Briton Jailed For Blasphemy In Pakistan Reveals Details Of Ordeal
BBC

A British man jailed under Pakistan's blasphemy laws has spoken of his experience after he escaped to the UK.

Masud Ahmad was imprisoned in November last year for reciting a passage from the Qu'ran.

The 73-year-old belongs to the Ahmaddiya community, who were declared non-Muslim by the Pakistan government in 1974 and are barred from practising their faith as Muslims.

Mr Ahmad escaped to Britain and is now living with his children in Glasgow.

The homeopathic practitioner believes he was deliberately targeted and set up.

Speaking to the BBC, Mr Ahmad said he was visited by a man at his clinic in Lahore.

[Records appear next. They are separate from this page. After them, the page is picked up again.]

(** Round trip and safe replay: a save that returns hands back exactly the
    cursor it was given, a load returns the same checkpoint, and repeating the
    same save later - as after a lost response, with any or no version fence -
    returns that checkpoint again and leaves the store untouched. *)
Theorem saved_checkpoint_roundtrip : ∀ c now ex key rq s ck s',
  cp_wf s → save c now ex key rq s = (Ok ck, s') →
  (ck_taskId ck = kr_taskId rq ∧ ck_executionId ck = ex ∧ ck_key ck = key ∧
   ck_handlerVersion ck = kr_handlerVersion rq ∧ ck_inputChecksum ck = kr_inputChecksum rq ∧
   ck_state ck = parse (encode (kr_state rq)) ∧ ck_completed ck = bool_decide (kr_completed rq = Some true)) ∧
  getTaskCheckpoint c ex key s' = (Ok (Some ck), s') ∧
  ∀ now' exp, (∀ v, exp = Some v → 1 ≤ v ≤ MAX_SAFE_INTEGER) → save c now' ex key (with_fence exp rq) s' = (Ok ck, s').
Proof.
  intros c now ex key rq s ck s' Hwf H. pose proof H as H0. rewrite save_run in H.
  destruct (valid_save ex key rq) eqn:Ev; [|injection H as H _; by apply invalid_save_err in H].
  destruct (statement c now ex key rq s) as [[v s1]|] eqn:Es; [|discriminate].
  destruct (find_checkpoint c s1 ex key) as [r|] eqn:Ef; [|discriminate]. injection H as <- <-.
  apply statement_ok in Es as [Hint Es]. pose proof (upsert_wf _ _ _ _ _ _ _ _ _ _ _ _ _ _ Hwf Es) as Hwf1.
  destruct (decide (btrim key = key)) as [Htrim|Hne]; [|by rewrite (untrimmed_not_found c s1 ex key Hwf1 Hne) in Ef].
  destruct (upsert_stored _ _ _ _ _ _ _ _ _ _ _ _ _ _ Hwf Htrim Es) as (Hv & r' & Hf & Hid & Ht & Hh & Hs & Hst & Hd & _).
  assert (r' = r) as -> by congruence. pose proof Ef as Hl. apply find_checkpoint_Some in Hl as (_ & _ & Hex & Hkey); [|done].
  split; [by cbn; rewrite Ht, Hh, Hs, Hst, Hd|]. split.
  - unfold valid_save in Ev. to_prop. unfold getTaskCheckpoint, abind, athrow_if.
    repeat match goal with H : js_blank _ = false |- _ => rewrite H end. unfold aret. cbn. by rewrite Ef.
  - intros now' exp Hexp. rewrite save_run.
    assert (valid_save ex key (with_fence exp rq) = true) as ->.
    { unfold valid_save in *. to_prop. cbn.
      repeat match goal with H : ?b = false |- _ => rewrite H; clear H end.
      repeat match goal with H : sha256_hex _ = true |- _ => rewrite H; clear H end.
      repeat match goal with H : (_ ≤ _)%Z |- _ => apply Z.ltb_ge in H; rewrite H; clear H end.
      destruct exp as [v'|]; [|done]. destruct (Hexp v' eq_refl) as [E1 E2].
      cbn. by rewrite (proj2 (Z.ltb_ge _ _) E1), (proj2 (Z.ltb_ge _ _) E2). }
    unfold save_statement, tbind, traise_if. cbn [kr_handlerVersion with_fence]. rewrite Hint. cbn [tret].
    unfold tret. rewrite (upsert_replay c now' _ _ _ _ _ _ _ _ _ s1 r) by done. by rewrite Ef.
Qed.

"He asked me for some medical advice. I wrote whatever was needed and after that he pushed me into the religious questions," he said.

"I took the Qu'ran out and I said, 'let's see what the Qu'ran says'. I just quoted a little bit and translated it into Urdu, and then the police came.

"They grabbed me by the neck and took me to the police station."

He added: "It was planned many months ago, it wasn't just sudden. There was a black mark on my car and on my shop."

Mr Ahmad spent 65 days in jail where he slept on the floor before fleeing to Britain while on bail. He first came to the UK in the 1960s before returning to Pakistan in the 1980s.

He said: "Any Ahmadi can be sent to prison or murdered any time and nobody will ask 'why did you do that?' because he is a second-class, or rather third-class citizen.

"I love my country but I can't go back. If I go back I will be imprisoned or murdered, so I have no choice but to live in Britain and enjoy the freedom."

Mr Ahmad is one of scores of people who have been arrested in Pakistan under the country's blasphemy laws, which carry sentences of life in prison or the death penalty, although executions are rarely carried out.

Human-rights groups say the laws often are exploited for personal gain and that members of Pakistan's minority population are disproportionately targeted.